(To do): The entries below contain a stretch that opens with the line containing "files answer membership" and closes with the line containing "under the id"; set down that stretch exactly, both ends included, and nothing else.
Input START
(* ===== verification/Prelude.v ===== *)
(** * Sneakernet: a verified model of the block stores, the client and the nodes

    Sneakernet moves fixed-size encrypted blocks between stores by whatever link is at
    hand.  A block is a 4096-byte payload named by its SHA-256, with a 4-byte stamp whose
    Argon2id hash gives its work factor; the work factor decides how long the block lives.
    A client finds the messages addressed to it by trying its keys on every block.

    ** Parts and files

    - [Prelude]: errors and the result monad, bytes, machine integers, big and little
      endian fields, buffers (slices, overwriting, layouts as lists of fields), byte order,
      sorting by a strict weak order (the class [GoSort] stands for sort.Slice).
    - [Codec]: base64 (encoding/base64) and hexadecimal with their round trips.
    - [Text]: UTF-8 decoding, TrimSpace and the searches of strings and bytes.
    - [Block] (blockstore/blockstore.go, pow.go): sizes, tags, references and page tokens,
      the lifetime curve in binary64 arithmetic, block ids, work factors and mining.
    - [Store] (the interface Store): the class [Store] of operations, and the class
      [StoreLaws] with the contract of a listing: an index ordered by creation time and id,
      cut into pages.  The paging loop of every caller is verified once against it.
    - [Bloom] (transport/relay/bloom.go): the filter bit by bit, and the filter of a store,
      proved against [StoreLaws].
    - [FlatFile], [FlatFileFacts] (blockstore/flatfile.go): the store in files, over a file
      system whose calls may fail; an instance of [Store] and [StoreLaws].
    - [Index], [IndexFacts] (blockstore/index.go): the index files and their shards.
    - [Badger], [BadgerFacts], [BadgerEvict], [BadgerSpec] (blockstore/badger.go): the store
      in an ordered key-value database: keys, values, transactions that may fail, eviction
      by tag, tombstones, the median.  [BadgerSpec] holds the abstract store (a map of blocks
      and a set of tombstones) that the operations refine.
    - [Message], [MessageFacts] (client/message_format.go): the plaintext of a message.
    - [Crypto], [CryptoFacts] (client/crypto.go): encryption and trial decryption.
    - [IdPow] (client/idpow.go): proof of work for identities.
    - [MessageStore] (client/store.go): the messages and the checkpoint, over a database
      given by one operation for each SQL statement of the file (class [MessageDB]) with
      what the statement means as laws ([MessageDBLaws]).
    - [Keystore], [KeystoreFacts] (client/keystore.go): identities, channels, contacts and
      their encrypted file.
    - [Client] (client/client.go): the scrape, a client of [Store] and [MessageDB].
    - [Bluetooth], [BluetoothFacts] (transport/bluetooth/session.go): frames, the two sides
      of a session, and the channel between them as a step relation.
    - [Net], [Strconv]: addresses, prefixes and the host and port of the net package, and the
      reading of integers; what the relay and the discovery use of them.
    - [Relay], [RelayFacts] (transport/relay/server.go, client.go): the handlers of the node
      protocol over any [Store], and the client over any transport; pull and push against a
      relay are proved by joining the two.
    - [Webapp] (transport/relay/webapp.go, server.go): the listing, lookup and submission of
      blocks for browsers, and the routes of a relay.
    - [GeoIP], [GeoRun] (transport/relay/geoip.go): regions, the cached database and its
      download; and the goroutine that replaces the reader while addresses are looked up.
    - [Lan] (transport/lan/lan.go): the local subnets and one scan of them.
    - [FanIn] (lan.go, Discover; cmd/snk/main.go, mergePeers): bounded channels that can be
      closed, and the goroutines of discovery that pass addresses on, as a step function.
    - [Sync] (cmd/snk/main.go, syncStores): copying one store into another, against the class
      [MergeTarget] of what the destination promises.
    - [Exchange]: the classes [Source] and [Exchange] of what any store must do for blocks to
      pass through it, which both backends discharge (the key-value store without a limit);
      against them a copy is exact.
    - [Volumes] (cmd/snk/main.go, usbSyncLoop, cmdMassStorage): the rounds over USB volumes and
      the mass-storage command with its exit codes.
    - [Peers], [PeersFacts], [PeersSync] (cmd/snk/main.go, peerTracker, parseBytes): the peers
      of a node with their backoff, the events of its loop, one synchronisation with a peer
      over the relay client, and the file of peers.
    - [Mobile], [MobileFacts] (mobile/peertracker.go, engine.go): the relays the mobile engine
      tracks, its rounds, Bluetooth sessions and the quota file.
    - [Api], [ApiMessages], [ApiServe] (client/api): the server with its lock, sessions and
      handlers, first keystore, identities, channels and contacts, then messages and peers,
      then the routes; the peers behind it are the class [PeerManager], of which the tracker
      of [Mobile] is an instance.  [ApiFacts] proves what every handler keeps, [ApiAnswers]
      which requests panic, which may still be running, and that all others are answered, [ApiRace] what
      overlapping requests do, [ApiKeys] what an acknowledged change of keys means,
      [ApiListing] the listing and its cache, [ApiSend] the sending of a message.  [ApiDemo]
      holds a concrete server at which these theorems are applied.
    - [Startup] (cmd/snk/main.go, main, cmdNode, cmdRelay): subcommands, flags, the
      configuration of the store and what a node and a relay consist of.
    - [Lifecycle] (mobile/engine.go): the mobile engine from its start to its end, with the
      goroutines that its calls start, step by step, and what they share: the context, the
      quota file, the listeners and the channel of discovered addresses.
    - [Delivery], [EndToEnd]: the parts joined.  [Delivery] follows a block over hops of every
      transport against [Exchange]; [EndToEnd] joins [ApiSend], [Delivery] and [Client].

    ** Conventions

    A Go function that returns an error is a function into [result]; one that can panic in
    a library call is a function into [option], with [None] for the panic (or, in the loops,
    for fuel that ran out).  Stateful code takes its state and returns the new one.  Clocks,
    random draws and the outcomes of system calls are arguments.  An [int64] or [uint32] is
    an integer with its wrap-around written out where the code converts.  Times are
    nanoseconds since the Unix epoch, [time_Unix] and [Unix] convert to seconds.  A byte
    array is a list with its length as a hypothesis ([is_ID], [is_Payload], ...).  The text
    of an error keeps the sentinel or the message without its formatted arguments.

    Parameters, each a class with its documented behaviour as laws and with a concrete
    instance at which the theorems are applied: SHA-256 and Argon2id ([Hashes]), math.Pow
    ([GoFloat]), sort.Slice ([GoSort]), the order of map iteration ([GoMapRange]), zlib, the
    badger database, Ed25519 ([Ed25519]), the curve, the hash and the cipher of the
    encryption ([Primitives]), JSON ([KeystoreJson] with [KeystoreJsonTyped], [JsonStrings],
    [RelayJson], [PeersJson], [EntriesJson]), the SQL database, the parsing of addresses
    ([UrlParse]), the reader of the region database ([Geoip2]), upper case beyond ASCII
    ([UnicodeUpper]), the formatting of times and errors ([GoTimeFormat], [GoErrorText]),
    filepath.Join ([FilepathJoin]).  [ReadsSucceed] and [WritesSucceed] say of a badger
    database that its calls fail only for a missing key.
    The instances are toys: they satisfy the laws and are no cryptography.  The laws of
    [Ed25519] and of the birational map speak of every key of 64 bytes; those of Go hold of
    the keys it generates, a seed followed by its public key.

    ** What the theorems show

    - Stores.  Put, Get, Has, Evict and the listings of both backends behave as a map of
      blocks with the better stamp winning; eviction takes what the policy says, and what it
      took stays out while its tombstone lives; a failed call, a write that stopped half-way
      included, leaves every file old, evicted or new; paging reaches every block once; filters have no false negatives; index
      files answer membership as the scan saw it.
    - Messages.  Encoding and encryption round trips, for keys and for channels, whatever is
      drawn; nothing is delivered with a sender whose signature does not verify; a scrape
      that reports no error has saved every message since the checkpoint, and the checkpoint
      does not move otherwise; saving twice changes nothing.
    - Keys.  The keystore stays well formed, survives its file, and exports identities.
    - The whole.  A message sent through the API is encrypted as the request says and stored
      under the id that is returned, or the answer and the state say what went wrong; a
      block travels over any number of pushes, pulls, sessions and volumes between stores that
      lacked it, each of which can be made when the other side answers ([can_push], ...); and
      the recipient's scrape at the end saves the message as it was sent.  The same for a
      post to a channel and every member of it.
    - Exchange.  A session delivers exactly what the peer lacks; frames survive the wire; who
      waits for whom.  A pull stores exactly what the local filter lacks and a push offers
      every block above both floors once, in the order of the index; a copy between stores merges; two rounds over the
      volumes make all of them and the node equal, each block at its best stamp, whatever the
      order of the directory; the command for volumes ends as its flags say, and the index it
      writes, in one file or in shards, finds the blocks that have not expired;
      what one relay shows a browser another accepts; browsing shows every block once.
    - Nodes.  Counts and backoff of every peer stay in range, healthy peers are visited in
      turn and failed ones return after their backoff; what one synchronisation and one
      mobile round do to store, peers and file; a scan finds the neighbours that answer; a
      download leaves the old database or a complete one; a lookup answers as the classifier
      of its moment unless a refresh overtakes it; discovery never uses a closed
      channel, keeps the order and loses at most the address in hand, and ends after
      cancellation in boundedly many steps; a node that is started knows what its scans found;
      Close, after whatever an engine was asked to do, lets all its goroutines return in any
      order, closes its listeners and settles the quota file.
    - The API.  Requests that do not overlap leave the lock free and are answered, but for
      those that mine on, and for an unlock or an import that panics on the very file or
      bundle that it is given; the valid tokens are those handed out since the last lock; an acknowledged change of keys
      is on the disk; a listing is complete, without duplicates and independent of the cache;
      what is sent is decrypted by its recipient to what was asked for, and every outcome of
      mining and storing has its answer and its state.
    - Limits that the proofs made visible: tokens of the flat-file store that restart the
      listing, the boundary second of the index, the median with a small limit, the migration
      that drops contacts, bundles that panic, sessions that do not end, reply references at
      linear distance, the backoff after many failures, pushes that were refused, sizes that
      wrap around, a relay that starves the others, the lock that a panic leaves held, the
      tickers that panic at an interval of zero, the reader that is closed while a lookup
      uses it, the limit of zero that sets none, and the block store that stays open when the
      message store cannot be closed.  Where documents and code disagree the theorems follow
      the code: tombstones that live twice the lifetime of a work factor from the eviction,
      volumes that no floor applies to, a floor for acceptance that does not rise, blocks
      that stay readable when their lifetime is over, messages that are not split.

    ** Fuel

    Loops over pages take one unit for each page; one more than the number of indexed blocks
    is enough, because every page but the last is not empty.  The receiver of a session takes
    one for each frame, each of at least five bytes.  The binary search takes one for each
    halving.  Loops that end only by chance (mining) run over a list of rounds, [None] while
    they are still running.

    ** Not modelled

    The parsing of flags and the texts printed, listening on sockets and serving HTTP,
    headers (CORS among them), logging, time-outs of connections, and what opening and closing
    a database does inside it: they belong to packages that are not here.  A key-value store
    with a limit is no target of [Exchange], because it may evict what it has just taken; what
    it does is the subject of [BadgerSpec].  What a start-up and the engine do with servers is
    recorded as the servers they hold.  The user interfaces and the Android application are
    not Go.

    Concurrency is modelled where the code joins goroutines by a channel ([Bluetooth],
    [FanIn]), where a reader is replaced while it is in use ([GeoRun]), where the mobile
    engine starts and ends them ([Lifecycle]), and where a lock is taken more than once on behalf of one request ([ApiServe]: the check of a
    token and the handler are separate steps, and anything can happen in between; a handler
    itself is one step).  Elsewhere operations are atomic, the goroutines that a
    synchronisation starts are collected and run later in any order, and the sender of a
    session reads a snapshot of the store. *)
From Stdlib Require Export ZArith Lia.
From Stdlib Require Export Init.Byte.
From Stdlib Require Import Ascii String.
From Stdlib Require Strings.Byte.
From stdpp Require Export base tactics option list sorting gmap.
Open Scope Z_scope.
Input END
Input START
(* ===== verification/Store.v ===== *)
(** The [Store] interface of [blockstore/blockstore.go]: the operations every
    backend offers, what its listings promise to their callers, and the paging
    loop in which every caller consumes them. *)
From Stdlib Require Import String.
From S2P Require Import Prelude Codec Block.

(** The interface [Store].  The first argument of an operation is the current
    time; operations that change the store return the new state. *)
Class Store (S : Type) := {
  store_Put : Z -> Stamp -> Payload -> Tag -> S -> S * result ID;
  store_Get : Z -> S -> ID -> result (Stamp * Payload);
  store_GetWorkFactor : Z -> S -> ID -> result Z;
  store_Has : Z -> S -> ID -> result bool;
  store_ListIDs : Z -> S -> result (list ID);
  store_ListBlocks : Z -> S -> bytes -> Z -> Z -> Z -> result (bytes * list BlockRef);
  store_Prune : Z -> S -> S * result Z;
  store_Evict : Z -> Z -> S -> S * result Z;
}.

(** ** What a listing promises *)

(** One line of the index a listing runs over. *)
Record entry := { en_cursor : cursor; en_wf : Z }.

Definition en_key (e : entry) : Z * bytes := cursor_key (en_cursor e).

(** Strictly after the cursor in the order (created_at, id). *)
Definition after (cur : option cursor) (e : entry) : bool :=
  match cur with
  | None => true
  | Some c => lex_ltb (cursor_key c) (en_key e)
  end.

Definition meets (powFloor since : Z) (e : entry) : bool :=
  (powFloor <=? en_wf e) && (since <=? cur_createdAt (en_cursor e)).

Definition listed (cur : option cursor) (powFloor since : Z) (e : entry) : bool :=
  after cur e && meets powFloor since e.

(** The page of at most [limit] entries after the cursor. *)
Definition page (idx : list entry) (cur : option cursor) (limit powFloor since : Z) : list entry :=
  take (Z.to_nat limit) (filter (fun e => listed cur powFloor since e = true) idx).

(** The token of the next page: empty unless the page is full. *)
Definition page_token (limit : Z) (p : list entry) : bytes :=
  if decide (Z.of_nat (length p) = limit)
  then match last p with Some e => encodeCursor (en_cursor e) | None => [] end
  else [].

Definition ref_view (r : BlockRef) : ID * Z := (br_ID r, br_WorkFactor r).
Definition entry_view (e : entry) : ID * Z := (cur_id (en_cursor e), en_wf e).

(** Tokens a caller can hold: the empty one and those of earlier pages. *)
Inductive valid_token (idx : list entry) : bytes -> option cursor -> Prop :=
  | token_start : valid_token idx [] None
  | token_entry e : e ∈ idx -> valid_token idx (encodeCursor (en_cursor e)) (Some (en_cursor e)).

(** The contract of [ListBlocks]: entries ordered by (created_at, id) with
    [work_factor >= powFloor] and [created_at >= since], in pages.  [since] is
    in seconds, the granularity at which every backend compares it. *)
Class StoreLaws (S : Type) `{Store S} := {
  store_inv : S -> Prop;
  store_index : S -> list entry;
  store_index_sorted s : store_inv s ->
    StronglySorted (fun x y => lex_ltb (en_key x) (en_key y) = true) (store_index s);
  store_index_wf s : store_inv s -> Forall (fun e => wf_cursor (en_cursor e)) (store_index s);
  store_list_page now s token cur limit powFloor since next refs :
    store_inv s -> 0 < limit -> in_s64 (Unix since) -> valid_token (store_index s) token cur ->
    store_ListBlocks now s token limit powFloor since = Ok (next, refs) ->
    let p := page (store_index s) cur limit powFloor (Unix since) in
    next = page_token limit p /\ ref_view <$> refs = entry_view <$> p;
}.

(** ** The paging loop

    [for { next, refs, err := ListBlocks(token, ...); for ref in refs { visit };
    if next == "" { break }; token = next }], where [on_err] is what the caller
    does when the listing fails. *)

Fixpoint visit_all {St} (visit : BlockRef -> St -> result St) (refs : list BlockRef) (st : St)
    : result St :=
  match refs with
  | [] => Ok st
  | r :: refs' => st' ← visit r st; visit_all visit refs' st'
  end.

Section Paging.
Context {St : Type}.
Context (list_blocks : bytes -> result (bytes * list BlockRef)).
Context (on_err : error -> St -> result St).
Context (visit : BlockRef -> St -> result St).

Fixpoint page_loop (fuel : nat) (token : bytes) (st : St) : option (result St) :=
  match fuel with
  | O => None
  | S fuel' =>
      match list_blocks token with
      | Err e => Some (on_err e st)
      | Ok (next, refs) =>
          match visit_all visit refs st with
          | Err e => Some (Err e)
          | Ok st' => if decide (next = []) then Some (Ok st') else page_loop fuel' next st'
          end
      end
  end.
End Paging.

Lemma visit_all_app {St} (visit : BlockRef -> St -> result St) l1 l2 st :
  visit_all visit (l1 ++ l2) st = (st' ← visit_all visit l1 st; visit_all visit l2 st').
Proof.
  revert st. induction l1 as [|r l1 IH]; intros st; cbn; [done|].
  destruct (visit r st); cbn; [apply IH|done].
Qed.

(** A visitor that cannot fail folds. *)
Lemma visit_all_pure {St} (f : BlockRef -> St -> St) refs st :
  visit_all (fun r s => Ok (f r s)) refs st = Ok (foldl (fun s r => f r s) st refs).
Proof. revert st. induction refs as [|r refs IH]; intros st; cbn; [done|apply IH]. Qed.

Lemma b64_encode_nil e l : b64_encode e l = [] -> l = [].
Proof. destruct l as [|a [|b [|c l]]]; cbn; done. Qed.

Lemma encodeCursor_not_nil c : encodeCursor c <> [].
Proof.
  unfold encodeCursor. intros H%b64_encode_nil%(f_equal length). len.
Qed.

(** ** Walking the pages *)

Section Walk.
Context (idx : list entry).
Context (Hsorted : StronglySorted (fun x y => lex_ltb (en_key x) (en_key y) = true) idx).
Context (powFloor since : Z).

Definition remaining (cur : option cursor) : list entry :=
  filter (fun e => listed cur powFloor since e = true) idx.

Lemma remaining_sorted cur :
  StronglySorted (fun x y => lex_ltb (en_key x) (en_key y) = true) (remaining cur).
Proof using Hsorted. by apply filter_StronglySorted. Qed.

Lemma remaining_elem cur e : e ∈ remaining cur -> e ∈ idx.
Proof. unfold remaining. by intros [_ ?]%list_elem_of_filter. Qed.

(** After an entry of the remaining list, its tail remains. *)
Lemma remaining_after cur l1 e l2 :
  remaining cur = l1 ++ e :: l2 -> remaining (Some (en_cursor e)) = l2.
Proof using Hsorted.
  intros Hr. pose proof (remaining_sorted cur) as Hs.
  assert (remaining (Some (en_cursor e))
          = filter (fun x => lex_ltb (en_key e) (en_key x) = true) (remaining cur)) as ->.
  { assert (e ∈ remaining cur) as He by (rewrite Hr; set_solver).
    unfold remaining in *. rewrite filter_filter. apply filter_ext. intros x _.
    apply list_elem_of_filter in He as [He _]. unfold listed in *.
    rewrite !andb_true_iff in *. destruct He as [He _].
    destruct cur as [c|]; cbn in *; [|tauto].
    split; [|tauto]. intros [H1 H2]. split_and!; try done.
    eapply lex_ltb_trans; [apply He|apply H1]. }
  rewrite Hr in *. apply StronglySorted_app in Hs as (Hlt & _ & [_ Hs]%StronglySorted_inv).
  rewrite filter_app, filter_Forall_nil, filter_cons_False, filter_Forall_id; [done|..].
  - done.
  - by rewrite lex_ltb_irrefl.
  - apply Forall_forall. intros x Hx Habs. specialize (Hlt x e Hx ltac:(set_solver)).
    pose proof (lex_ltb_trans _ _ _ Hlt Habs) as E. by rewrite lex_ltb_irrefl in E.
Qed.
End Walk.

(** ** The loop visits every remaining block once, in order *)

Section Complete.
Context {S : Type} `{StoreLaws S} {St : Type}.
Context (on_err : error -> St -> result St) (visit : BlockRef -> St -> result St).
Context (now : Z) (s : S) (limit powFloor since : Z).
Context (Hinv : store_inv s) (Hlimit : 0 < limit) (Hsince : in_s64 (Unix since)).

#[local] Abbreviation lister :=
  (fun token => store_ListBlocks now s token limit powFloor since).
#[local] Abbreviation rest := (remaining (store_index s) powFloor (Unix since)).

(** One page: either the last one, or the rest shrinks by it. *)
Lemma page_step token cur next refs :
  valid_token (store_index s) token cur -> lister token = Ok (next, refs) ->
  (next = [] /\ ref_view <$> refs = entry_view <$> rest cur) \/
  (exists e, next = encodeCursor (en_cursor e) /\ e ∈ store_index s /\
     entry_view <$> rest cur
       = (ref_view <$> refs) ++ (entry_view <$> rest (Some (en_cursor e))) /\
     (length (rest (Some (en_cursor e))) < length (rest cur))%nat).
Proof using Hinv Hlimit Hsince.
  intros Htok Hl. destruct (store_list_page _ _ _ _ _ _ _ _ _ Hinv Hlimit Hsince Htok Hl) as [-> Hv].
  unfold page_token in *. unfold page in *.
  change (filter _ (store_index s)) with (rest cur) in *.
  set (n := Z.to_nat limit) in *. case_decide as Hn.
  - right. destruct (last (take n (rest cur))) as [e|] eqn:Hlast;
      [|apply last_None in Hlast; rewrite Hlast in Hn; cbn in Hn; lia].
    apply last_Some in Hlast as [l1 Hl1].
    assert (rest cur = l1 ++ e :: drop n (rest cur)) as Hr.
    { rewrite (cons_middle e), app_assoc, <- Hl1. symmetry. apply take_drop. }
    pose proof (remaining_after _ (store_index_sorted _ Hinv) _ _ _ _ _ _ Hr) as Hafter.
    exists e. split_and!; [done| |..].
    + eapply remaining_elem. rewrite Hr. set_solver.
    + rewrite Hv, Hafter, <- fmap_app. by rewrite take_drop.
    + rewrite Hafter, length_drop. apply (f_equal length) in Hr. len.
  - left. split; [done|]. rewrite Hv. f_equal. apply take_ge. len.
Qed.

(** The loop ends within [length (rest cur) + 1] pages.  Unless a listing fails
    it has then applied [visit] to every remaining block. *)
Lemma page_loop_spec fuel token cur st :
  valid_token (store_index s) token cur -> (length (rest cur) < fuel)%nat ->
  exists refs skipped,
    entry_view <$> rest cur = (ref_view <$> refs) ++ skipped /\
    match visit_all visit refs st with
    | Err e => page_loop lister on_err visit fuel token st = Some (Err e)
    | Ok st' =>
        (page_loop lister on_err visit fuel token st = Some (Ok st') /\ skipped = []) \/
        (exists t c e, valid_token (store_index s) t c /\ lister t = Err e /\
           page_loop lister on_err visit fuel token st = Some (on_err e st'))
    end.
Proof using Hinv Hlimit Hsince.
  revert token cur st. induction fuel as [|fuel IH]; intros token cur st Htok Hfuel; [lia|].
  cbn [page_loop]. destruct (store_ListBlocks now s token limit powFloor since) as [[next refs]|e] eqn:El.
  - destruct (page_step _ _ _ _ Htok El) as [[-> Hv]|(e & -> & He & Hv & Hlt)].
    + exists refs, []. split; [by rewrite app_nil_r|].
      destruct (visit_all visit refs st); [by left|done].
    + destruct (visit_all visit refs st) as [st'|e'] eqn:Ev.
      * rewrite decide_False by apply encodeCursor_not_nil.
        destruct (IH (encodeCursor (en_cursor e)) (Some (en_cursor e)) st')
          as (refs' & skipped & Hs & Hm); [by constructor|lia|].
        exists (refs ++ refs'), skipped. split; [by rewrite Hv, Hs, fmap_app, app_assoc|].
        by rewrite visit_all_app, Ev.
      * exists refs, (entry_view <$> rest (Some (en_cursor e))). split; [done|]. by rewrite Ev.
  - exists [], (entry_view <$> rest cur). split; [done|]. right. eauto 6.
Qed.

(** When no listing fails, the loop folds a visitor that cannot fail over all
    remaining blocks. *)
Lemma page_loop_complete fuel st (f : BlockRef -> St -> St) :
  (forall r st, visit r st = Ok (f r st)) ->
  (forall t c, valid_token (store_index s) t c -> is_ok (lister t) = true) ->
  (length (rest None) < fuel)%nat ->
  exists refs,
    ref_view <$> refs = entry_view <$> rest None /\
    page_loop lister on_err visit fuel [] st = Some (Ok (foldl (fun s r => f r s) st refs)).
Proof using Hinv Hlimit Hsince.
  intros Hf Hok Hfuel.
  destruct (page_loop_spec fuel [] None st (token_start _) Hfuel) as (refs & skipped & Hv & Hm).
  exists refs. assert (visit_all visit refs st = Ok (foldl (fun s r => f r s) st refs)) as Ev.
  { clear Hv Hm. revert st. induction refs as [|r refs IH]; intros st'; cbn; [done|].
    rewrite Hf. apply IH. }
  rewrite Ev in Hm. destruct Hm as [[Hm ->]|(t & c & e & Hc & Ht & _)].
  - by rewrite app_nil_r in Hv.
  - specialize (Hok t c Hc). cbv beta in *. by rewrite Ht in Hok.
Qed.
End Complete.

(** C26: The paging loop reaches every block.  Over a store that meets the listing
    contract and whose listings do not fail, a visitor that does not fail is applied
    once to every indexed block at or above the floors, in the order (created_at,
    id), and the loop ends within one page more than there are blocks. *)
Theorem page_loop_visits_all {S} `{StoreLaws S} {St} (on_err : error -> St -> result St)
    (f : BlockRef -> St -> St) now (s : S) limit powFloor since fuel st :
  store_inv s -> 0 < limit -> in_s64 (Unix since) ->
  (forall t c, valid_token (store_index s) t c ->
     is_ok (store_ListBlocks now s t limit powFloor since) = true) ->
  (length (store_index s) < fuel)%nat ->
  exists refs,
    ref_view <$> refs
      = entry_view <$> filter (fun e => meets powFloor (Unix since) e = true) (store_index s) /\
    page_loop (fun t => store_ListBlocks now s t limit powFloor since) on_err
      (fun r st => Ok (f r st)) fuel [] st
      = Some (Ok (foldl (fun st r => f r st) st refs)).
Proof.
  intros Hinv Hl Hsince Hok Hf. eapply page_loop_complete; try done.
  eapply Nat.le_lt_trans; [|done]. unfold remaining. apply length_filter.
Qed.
Input END
(Answer to this task):
      files answer membership as the scan saw it.
    - Messages.  Encoding and encryption round trips, for keys and for channels, whatever is
      drawn; nothing is delivered with a sender whose signature does not verify; a scrape
      that reports no error has saved every message since the checkpoint, and the checkpoint
      does not move otherwise; saving twice changes nothing.
    - Keys.  The keystore stays well formed, survives its file, and exports identities.
    - The whole.  A message sent through the API is encrypted as the request says and stored
      under the id that is returned, or the answer and the state say what went wrong; a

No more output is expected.